- Shoveling the blanket of dirt into the grave of a loved one is one of the few acts of kindness that can never be repaid. However, the stone-cold sounds the first shovels of dirt make when they hit the coffin are bone-chilling. My father had expressed many times (at the many funerals we attended together) that he never wanted my brother and I to participate in this ritual because he wanted to spare us from hearing that sound. As we prepared for my father's funeral, I wrestled with what to do ... I wanted to somehow give him a blanket, but still wanted to respect his wishes. Our Invented Ritual: sprinkling bird seed. In a sign of homage to his love of feeding the birds, and in respect of covering him with something natural, the immediate family sprinkled handfuls of sunflower seeds into the open grave. (Note: I did forewarn the cemetery director that if sunflowers pop out of the plot in a few years, he will know why!)

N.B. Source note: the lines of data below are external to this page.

(** * A verified model of crawler.py

    The development follows the structure of the Python module:
    string helpers used by the URL tests, the [StatisticsCollector]
    class, the pure parts of [WebCrawler] ([is_valid_url],
    [is_within_site], [fetch_page], ...), and [crawl_worker] as an
    interleaving transition system in which every access to shared
    state ([url_queue], [stats], [stop_crawling], [pages_fetched]) is
    one atomic step of one worker thread.  A call that can end by an
    exception returns an [option], and a worker thread that an
    exception leaves stops where it is.  Printing and the politeness
    delay (a number of seconds that is not negative) are not
    modelled. *)

From Stdlib Require Import ZArith QArith Ascii String List Lia DecimalString.
From stdpp Require Import base gmap strings list fin_maps fin_sets sorting.

Set Warnings "-clear-no-such-hyp".

Local Open Scope string_scope.
Local Open Scope Z_scope.

(** ** Python string operations used by the crawler

    A [str] is the string of its code points, taken below U+0100: the
    range of a header decoded as latin-1 and of every ASCII URL.  Case
    conversion and white space are those of Python on that range; a
    [bytes] object is the string of its bytes. *)

Module PyStr.

(** The code points changed by [lower()]: A-Z, and U+00C0-U+00DE
    without the multiplication sign U+00D7. *)
Definition is_upper (c : ascii) : bool :=
  let n := nat_of_ascii c in
  (((65 <=? n) && (n <=? 90)) ||
   ((192 <=? n) && (n <=? 222) && negb (n =? 215)))%nat.

Definition lower_char (c : ascii) : ascii :=
  if is_upper c then ascii_of_nat (nat_of_ascii c + 32) else c.

(** [s.lower()] *)
Fixpoint lower (s : string) : string :=
  match s with
  | EmptyString => EmptyString
  | String c s' => String (lower_char c) (lower s')
  end.

(** [s.startswith(p)] *)
Definition startswith (s p : string) : bool := String.prefix p s.

(** [s.endswith(suf)]: some tail of [s] is [suf]. *)
Fixpoint endswith (s suf : string) : bool :=
  if String.eqb s suf then true
  else match s with
       | EmptyString => false
       | String _ s' => endswith s' suf
       end.

(** [needle in hay] *)
Fixpoint contains (hay needle : string) : bool :=
  if String.prefix needle hay then true
  else match hay with
       | EmptyString => false
       | String _ hay' => contains hay' needle
       end.

(** [s.split(sep)[0]] for a one-character separator. *)
Fixpoint split_head (sep : ascii) (s : string) : string :=
  match s with
  | EmptyString => EmptyString
  | String c s' => if Ascii.eqb c sep then EmptyString
                   else String c (split_head sep s')
  end.

(** White space of [str.strip()]: U+0009-U+000D, U+001C-U+001F, the
    blank, U+0085 (next line) and U+00A0 (no-break space). *)
Definition is_space (c : ascii) : bool :=
  let n := nat_of_ascii c in
  (((9 <=? n) && (n <=? 13)) || ((28 <=? n) && (n <=? 32)) ||
   (n =? 133) || (n =? 160))%nat.

Fixpoint lstrip (s : string) : string :=
  match s with
  | EmptyString => EmptyString
  | String c s' => if is_space c then lstrip s' else s
  end.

- Getting up from Shiva. When a loved one dies, the immediate family "sits shiva." At the end of the seven days of mourning, traditionally the family would "get up" from shiva by taking a ceremonious walk around the block to signal to the community that they are returning to daily activities. First of all, my family chose to officially receive guests only for three days of shiva. The remaining days of the week were spent mostly just as family, trying to deal with our physical exhaustion and returning my nephews to a more normal routine. On the sixth day, I flew to Los Angeles (from St. Louis where my family is), where I would be attending a conference the following day. My Adaptive Ritual: Havdallah. Typically the ritual of Havdallah is enacted at the end of Shabbat to signify the separation (in Hebrew: havdil) of the holy of Shabbat and the rest of the week. On this particular Saturday night (which was the 6th day of Shiva) I was very lucky to be welcomed back into a community I once led in Orange County, CA for their Shabbaton retreat Havdallah ceremony. For me, it couldn't have been more appropriate and meaningful transition. The light of the candle reminding me about the light that I will see at the end of this darkness, the spices providing me with a smell of sweetness to hold onto as I transition into the next stage of mourning, and sweet juice to nourish me physically. This particular Havdallah was a true separation between the immense trauma and sadness I had been enveloped in the previous two weeks (one week my dad was in the hospital and the week of Shiva), and the future ahead of me. As I transition through the next stages of mourning, I will be incorporating Havdallah (no matter the day of the week).
- When a parent dies, it is customary for a child to attend a minyan (prayer service with a minimum of 10 people) every day to recite Kaddish for 11 months. First of all, this is not a ritual my dad connected with. It isn't something he did when his own parents died, and it isn't something that he would want me to do as an obligation (only if it was something I wanted to do because it helped me). Secondly, part of the idea is getting the mourner to participate in community so they are not alone. In my job, in my life, I am surrounded by Jewish community 24/7. Third, I am not a big t'filah (prayer) person and making my way every day (especially when I travel) to participate in a prayer service, only out of Jewish obligation, would not be healing for me. But I knew I needed something - wanted some sort of daily ritualized encounter with Kaddish. My invented ritual: to read and journal each day in a book by Rabbi Kerry Olitzy called Grief in our Seasons. Each night before I turn out my lights, I read the daily entry in the book and take a few moments to journal my thoughts in the space provided. I then recite Kaddish (which is provided in the book). This provides my much-needed daily ritual and provides me closure to a day full of thoughts and emotions about losing my dad.
As this mourning process continues, I will share other adapted rituals in the hopes that when other people experience a loss of their own, they not only find comfort in the prescriptions of Jewish mourning, but that they feel empowered to adapt and create rituals that help them heal.
In loving memory:
David Faintich
David Meyer ben Ya'acov v'Toiba
December 18, 1943-October 16, 2009
1 comment:
Robyn -
This struck home in more ways than you know. Although I am more likely to follow the traditions more closely as prescribed because they were very important to my father, I do believe it is important to adapt them to what works for each individual. Thank you for sharing your path through this process. Even after over 4 years, it helps a lot.